Once we knew the criteria that the solution must meet, we were able to put together a solution that we could implement. uniquely linked to the signatory & linked to the data to which it relates in such a manner that any subsequent change of the data is detectable - Fulfilled by PKI capable of identifying the signatory - An issuance process that encompasses identity as well as issuance of PKI created using means that the signatory can maintain under his sole control - PKI is issued to a token that is biometrically secure.
One method of digital signing is to use PKI, Public Key Infrastructure. Consists of a ‘public’ and ‘private’ key, where keys are codes that are used to encrypt or decrypt data. In PKI the two keys are different but connected, and what one encrypts the other decrypts.
To see how this works, consider Alice and Bob: Alice and Bob wish to communicate in private and keep the data secret They have enemies who want to discover and/or alter the data: Carol and Dave - impersonating Eve - eavesdropping Private Key Authenticates – key must be secure Ensures Integrity – using a hash function Public Key Encryption Verifying authentication and integrity
The next part of our implementation is to consider how to keep the private key secure, ie so that only you can use it – to meet the advanced signature requirements. Security comes in three parts: What you know What you have What you are The solution we are implementing uses something you have with some thing you are – a usb drive with biometric authentication. This means that only you can access the usb and use the private key. The combination of biometrics and pki mean that your digital signature is non-repudiatable. Ie you cannot deny that you signed a document that has you digital signature on it.
The usb token can only be accessed by scanning your fingerprint on it. And the usb token is the only place that has your ppki key. Biometrics – fingerprint combined with electronic signature – it associates security with personal identity.
Non-repudiation is one of the cornerstones of this project and is closely related to the biometric token.

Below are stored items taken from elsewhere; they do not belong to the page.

(** ** The linked implementation *)

Module Linked.

(** [struct node]: the union [d] holds a pointer or an int. The [prev] member
    is never written or read by the code and is left out. *)
Record node : Type := Node { d : Z; next : Z }.

(** [struct queue], with the nodes that malloc has handed out and free has not
    taken back, and the next address malloc returns. *)
Record queue : Type := Queue {
  size : Z;
  m_size : Z;
  firstFlag : bool;
  q_head : Z;
  q_tail : Z;
  nodes : gmap Z node;
  brk : Z
}.

Definition q_init (qsize : Z) : queue := Queue 0 qsize true NULL NULL ∅ 1.

(** [q->tail->next = a], undefined when the tail is not a live node. *)
Definition set_next (ns : gmap Z node) (t a : Z) : option (gmap Z node) :=
  match ns !! t with
  | Some n => Some (<[t := Node (d n) a]> ns)
  | None => None
  end.

Definition q_enqueue (req : Z) (q : queue) : option (bool * queue) :=
  if size q =? m_size q then Some (false, q)
  else
    let new_node := brk q in
    let ns := <[new_node := Node req NULL]> (nodes q) in
    if size q =? 0 then
      Some (true, Queue (size q + 1) (m_size q) (firstFlag q) new_node new_node ns (brk q + 1))
    else
      match set_next ns (q_tail q) new_node with
      | Some ns' =>
          Some (true, Queue (size q + 1) (m_size q) (firstFlag q) (q_head q) new_node ns' (brk q + 1))
      | None => None
      end.

Definition q_enqueue_front (req : Z) (q : queue) : option (bool * queue) :=
  if size q =? m_size q then Some (false, q)
  else
    let new_node := brk q in
    if size q =? 0 then
      Some (true, Queue (size q + 1) (m_size q) (firstFlag q) new_node new_node
                    (<[new_node := Node req NULL]> (nodes q)) (brk q + 1))
    else
      Some (true, Queue (size q + 1) (m_size q) (firstFlag q) new_node (q_tail q)
                    (<[new_node := Node req (q_head q)]> (nodes q)) (brk q + 1)).

Definition q_dequeue (q : queue) : option (Z * queue) :=
  if (q_head q =? NULL) || (size q =? 0) then Some (NULL, q)
  else
    match nodes q !! q_head q with
    | Some target_node =>
        Some (d target_node,
              Queue (size q - 1) (m_size q) (firstFlag q) (next target_node) (q_tail q)
                (delete (q_head q) (nodes q)) (brk q))
    | None => None
    end.

Definition q_pick (q : queue) : option Z :=
  if (q_head q =? NULL) || (size q =? 0) then Some NULL
  else d <$> nodes q !! q_head q.

(** [while (q_dequeue(q)) {}] *)
Fixpoint q_drain (fuel : nat) (q : queue) : option queue :=
  match fuel with
  | O => None
  | S n =>
      match q_dequeue q with
      | Some (res, q') => if res =? NULL then Some q' else q_drain n q'
      | None => None
      end
  end.

(** [q_free]: the nodes that are still allocated when the queue itself is
    freed, [None] when the drain loop does not end within the fuel. *)
Definition q_free (fuel : nat) (q : queue) : option (gmap Z node) := nodes <$> q_drain fuel q.

(** The int variants store and load the [data] member of the union. *)
Definition q_enqueue_int (req : Z) (q : queue) : option (bool * queue) := q_enqueue (s32 req) q.

Definition q_dequeue_int (q : queue) : option (Z * queue) :=
  if (q_head q =? NULL) || (size q =? 0) then Some (0, q)
  else
    match nodes q !! q_head q with
    | Some target_node =>
        Some (s32 (d target_node),
              Queue (size q - 1) (m_size q) (firstFlag q) (next target_node) (q_tail q)
                (delete (q_head q) (nodes q)) (brk q))
    | None => None
    end.

(** The iteration macros of [queue.h], with the values their body sees:
    [for_each_intqueue] runs until the dequeued value is -1, [for_each_rqueue]
    until it is null. *)
Fixpoint for_each_intqueue (fuel : nat) (q : queue) : option (list Z * queue) :=
  match fuel with
  | O => None
  | S n =>
      match q_dequeue_int q with
      | Some (a, q') =>
          if a =? -1 then Some ([], q')
          else match for_each_intqueue n q' with
               | Some (l, q'') => Some (a :: l, q'')
               | None => None
               end
      | None => None
      end
  end.

Fixpoint for_each_rqueue (fuel : nat) (q : queue) : option (list Z * queue) :=
  match fuel with
  | O => None
  | S n =>
      match q_dequeue q with
      | Some (a, q') =>
          if a =? NULL then Some ([], q')
          else match for_each_rqueue n q' with
               | Some (l, q'') => Some (a :: l, q'')
               | None => None
               end
      | None => None
      end
  end.

(** The answers of [n] calls of [q_dequeue_int] in a row. *)
Fixpoint int_answers (n : nat) (q : queue) : option (list Z) :=
  match n with
  | O => Some []
  | S n' => '(a, q') ← q_dequeue_int q; l ← int_answers n' q'; Some (a :: l)
  end.

(** ** Sequences of operations *)

Inductive qop : Type :=
| QEnqueue (x : Z)
| QEnqueueFront (x : Z)
| QDequeue
| QPick.

(** The answer of one operation: the bool of an enqueue, the pointer of a
    dequeue or a pick. *)
Definition q_exec (o : qop) (q : queue) : option (Z * queue) :=
  match o with
  | QEnqueue x => '(b, q') ← q_enqueue x q; Some (Z.b2z b, q')
  | QEnqueueFront x => '(b, q') ← q_enqueue_front x q; Some (Z.b2z b, q')
  | QDequeue => q_dequeue q
  | QPick => x ← q_pick q; Some (x, q)
  end.

Definition fifo_exec (o : qop) (f : Fifo.fifo) : Z * Fifo.fifo :=
  match o with
  | QEnqueue x => let '(b, f') := Fifo.enqueue x f in (Z.b2z b, f')
  | QEnqueueFront x => let '(b, f') := Fifo.enqueue_front x f in (Z.b2z b, f')
  | QDequeue => Fifo.dequeue f
  | QPick => (Fifo.pick f, f)
  end.

Fixpoint q_run (os : list qop) (q : queue) : option (list Z) :=
  match os with
  | [] => Some []
  | o :: os' => '(a, q') ← q_exec o q; l ← q_run os' q'; Some (a :: l)
  end.

Fixpoint fifo_run (os : list qop) (f : Fifo.fifo) : list Z :=
  match os with
  | [] => []
  | o :: os' => let '(a, f') := fifo_exec o f in a :: fifo_run os' f'
  end.

(** ** The representation relation *)

(** The nodes at [addrs], from [h] on, hold [l] and end in a null pointer. *)
Fixpoint linked (ns : gmap Z node) (h : Z) (addrs l : list Z) : Prop :=
  match addrs, l with
  | [], [] => h = NULL
  | a :: addrs', x :: l' =>
      h = a /\ exists nx, ns !! a = Some (Node x nx) /\ linked ns nx addrs' l'
  | _, _ => False
  end.

Record q_rep_at (q : queue) (f : Fifo.fifo) (addrs : list Z) : Prop := QRepAt {
  rep_linked : linked (nodes q) (q_head q) addrs (Fifo.items f);
  rep_nodup : NoDup addrs;
  rep_dom : forall a, is_Some (nodes q !! a) <-> a ∈ addrs;
  rep_fresh : forall a, a ∈ addrs -> 0 < a < brk q;
  rep_brk : 0 < brk q;
  rep_tail : addrs = [] \/ last addrs = Some (q_tail q);
  rep_size : size q = Z.of_nat (length (Fifo.items f));
  rep_cap : m_size q = Fifo.cap f
}.

(** The C queue [q] stands for the bounded list [f]; every node it has
    allocated is on the list. *)
Definition q_rep (q : queue) (f : Fifo.fifo) : Prop := exists addrs, q_rep_at q f addrs.

(** ** Lemmas on linked nodes *)

Lemma linked_length ns h addrs l : linked ns h addrs l -> length addrs = length l.
Proof.
  revert h l. induction addrs as [|a addrs IH]; intros h [|x l]; simpl; try done.
  intros (-> & nx & _ & H). f_equal. eauto.
Qed.

(** Only the listed addresses matter. *)
Lemma linked_agree ns ns' h addrs l :
  (forall a, a ∈ addrs -> ns' !! a = ns !! a) -> linked ns h addrs l -> linked ns' h addrs l.
Proof.
  revert h l. induction addrs as [|a addrs IH]; intros h [|x l]; simpl; try done.
  intros Ha (-> & nx & Hn & H). split; [done|]. exists nx. split.
  - rewrite Ha; [done | by left].
  - apply IH; [|done]. intros b Hb. apply Ha. by right.
Qed.

(** Linking a new last node. *)
Lemma linked_snoc ns h addrs l t n a x :
  linked ns h addrs l -> NoDup addrs -> last addrs = Some t -> a ∉ addrs ->
  ns !! t = Some n ->
  linked (<[a := Node x NULL]> (<[t := Node (d n) a]> ns)) h (addrs ++ [a]) (l ++ [x]).
Proof.
  revert h l. induction addrs as [|b addrs IH]; intros h [|y l]; simpl; try done.
  intros (-> & nx & Hb & Hl) Hnd Hlast Ha Ht. split; [done|].
  apply NoDup_cons in Hnd as [Hb' Hnd]. apply not_elem_of_cons in Ha as [Hab Ha].
  destruct addrs as [|c addrs].
  - injection Hlast as ->. destruct l; [|done]. simpl in *.
    simplify_eq. exists a. rewrite lookup_insert_ne, lookup_insert_eq by done.
    split; [done|]. split; [done|]. exists NULL. by rewrite lookup_insert_eq.
  - exists nx. split.
    + rewrite !lookup_insert_ne; [done | | done].
      intros ->. apply Hb'. apply last_Some_elem_of. exact Hlast.
    + by apply IH.
Qed.

(** ** Simulation of the specification *)

Lemma q_init_rep n : 0 <= n -> q_rep (q_init n) (Fifo.init n).
Proof.
  exists []. split; simpl; try done.
  - constructor.
  - intros a. rewrite lookup_empty. split; [by intros [] | by intros ?%not_elem_of_nil].
  - by intros a ?%not_elem_of_nil.
  - by left.
Qed.

Lemma q_rep_full q f : q_rep q f -> (size q =? m_size q) = Fifo.full f.
Proof. intros [as' []]. unfold Fifo.full. congruence. Qed.

Lemma q_rep_fresh q f addrs : q_rep_at q f addrs -> brk q ∉ addrs.
Proof. intros H Ha. apply (rep_fresh _ _ _ H) in Ha. lia. Qed.

Lemma q_enqueue_empty_rep q f x :
  q_rep q f -> size q = 0 -> Fifo.full f = false ->
  q_rep (Queue (size q + 1) (m_size q) (firstFlag q) (brk q) (brk q)
           (<[brk q := Node x NULL]> (nodes q)) (brk q + 1)) (Fifo.Mk [x] (Fifo.cap f)).
Proof.
  intros [addrs H] Hs Hf. pose proof H as [Hl Hnd Hd Hfr Hb Ht Hsz Hc].
  assert (Fifo.items f = []) as Hi by (apply length_zero_iff_nil; lia).
  rewrite Hi in Hl. destruct addrs as [|? ?]; [|by destruct Hl].
  exists [brk q]. split; simpl; try done; try lia.
  - split; [done|]. exists NULL. by rewrite lookup_insert_eq.
  - apply NoDup_singleton.
  - intros a. rewrite list_elem_of_singleton. rewrite lookup_insert_is_Some', Hd.
    split; [intros [-> | ?%not_elem_of_nil]; done | by left].
  - intros a ->%list_elem_of_singleton. lia.
  - by right.
Qed.

Lemma q_enqueue_sim q f x :
  q_rep q f ->
  exists q', q_enqueue x q = Some (fst (Fifo.enqueue x f), q') /\
             q_rep q' (snd (Fifo.enqueue x f)).
Proof.
  intros Hrep. unfold q_enqueue, Fifo.enqueue. rewrite (q_rep_full _ _ Hrep).
  destruct (Fifo.full f) eqn:Hfull; [by exists q|].
  destruct (size q =? 0) eqn:Hs; reflect_bools.
  - eexists. split; [done|]. simpl.
    replace (Fifo.items f ++ [x]) with [x].
    + by apply q_enqueue_empty_rep.
    + destruct Hrep as [? []]. destruct (Fifo.items f); [done | simpl in *; lia].
  - destruct Hrep as [addrs H]. pose proof H as [Hl Hnd Hd Hfr Hb Ht Hsz Hc].
    pose proof (q_rep_fresh _ _ _ H) as Hnew.
    destruct Ht as [-> | Ht]; [apply linked_length in Hl; simpl in Hl; lia|].
    assert (q_tail q ∈ addrs) as Hin by by apply last_Some_elem_of.
    destruct (proj2 (Hd _) Hin) as [n Hn].
    assert (q_tail q <> brk q) as Hne by by intros Heq; rewrite Heq in Hin.
    unfold set_next. rewrite lookup_insert_ne by done. rewrite Hn.
    eexists. split; [done|]. exists (addrs ++ [brk q]). split; simpl; try lia.
    + rewrite insert_insert_ne by done. by apply linked_snoc.
    + apply NoDup_app. split_and!; [done | | apply NoDup_singleton].
      intros a Ha ->%list_elem_of_singleton. done.
    + intros a. rewrite elem_of_app, list_elem_of_singleton, <- Hd.
      rewrite !lookup_insert_is_Some'. clear -Hin Hd. apply Hd in Hin. naive_solver.
    + intros a [Ha | ->%list_elem_of_singleton]%elem_of_app; [|lia].
      apply Hfr in Ha. lia.
    + right. by rewrite last_snoc.
    + rewrite length_app. simpl. lia.
Qed.

Lemma q_enqueue_front_sim q f x :
  q_rep q f ->
  exists q', q_enqueue_front x q = Some (fst (Fifo.enqueue_front x f), q') /\
             q_rep q' (snd (Fifo.enqueue_front x f)).
Proof.
  intros Hrep. unfold q_enqueue_front, Fifo.enqueue_front. rewrite (q_rep_full _ _ Hrep).
  destruct (Fifo.full f) eqn:Hfull; [by exists q|].
  destruct (size q =? 0) eqn:Hs; reflect_bools; (eexists; split; [done|]); simpl.
  - replace (Fifo.items f) with (@nil Z).
    + by apply q_enqueue_empty_rep.
    + destruct Hrep as [? []]. destruct (Fifo.items f); [done | simpl in *; lia].
  - destruct Hrep as [addrs H]. pose proof H as [Hl Hnd Hd Hfr Hb Ht Hsz Hc].
    pose proof (q_rep_fresh _ _ _ H) as Hnew.
    exists (brk q :: addrs). split; simpl; try lia.
    + split; [done|]. exists (q_head q). rewrite lookup_insert_eq. split; [done|].
      eapply linked_agree; [|done]. intros a Ha. rewrite lookup_insert_ne; [done|].
      by intros <-.
    + by apply NoDup_cons.
    + intros a. rewrite elem_of_cons, <- Hd, lookup_insert_is_Some'. clear. naive_solver.
    + intros a [-> | Ha]%elem_of_cons; [lia|]. apply Hfr in Ha. lia.
    + right. destruct Ht as [-> | Ht]; [apply linked_length in Hl; simpl in Hl; lia|].
      by rewrite last_cons, Ht.
Qed.

(** What an emptiness test of the C code decides. *)
Lemma q_rep_empty q f :
  q_rep q f -> ((q_head q =? NULL) || (size q =? 0)) = bool_decide (Fifo.items f = []).
Proof.
  intros [addrs [Hl Hnd Hd Hfr Hb Ht Hsz Hc]]. symmetry.
  destruct (Fifo.items f) as [|x l]; simpl in *.
  - rewrite Hsz. by rewrite orb_true_r.
  - destruct addrs as [|a addrs]; [done|]. destruct Hl as (Hh & _).
    assert (0 < q_head q) by (rewrite Hh; apply Hfr; by left).
    symmetry. apply orb_false_iff. unfold NULL. lia.
Qed.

The token is used to authenticate the user as the owner of the token by matching scanned fingerprint to the fingerprint algorithm stored on the bio-token. This fingerprint authentication then allows the user access to the private key on the token with which they can then sign documents. This functionality allowed by the token will be key to implement the requirements of the project, namely: to guarantee the identity of a signatory or that of someone accessing a system. The fingerprint scanning, combined with the private key will enable this to happen, but it is dependant on the identity of the user being verified to being with and consequently the bio-token being issued to the correct person. This requires a good issuance process.
Now that we have the capability of signing documents and keeping the signature secure, we come to the cornerstone of the project. All this is useless if we cannot determine who exactly we are talking to. As I mentioned at the beginning, we no longer have prior acquaintance with people we communicate with, so it is not enough to be sure that a communication hasn’t been tampered with and can only have come from one person; we need to know who that person is. To do this, we require a process which confirms the identity of the person being issued with a PKI key and is a process that we can trust. The solution we decided upon is a standard process that every key recipient is required to go through before they can get their key, which requires the key recipient to basically prove that they are who they say they are. The key aspect is that this process will be standardised – everyone will go through the *same* process. It will also follow the trust chain model that is inherent in public key infrastructure. One person is incapable of issuing every single key, so trust will be delegated to other trusted organisations and individuals.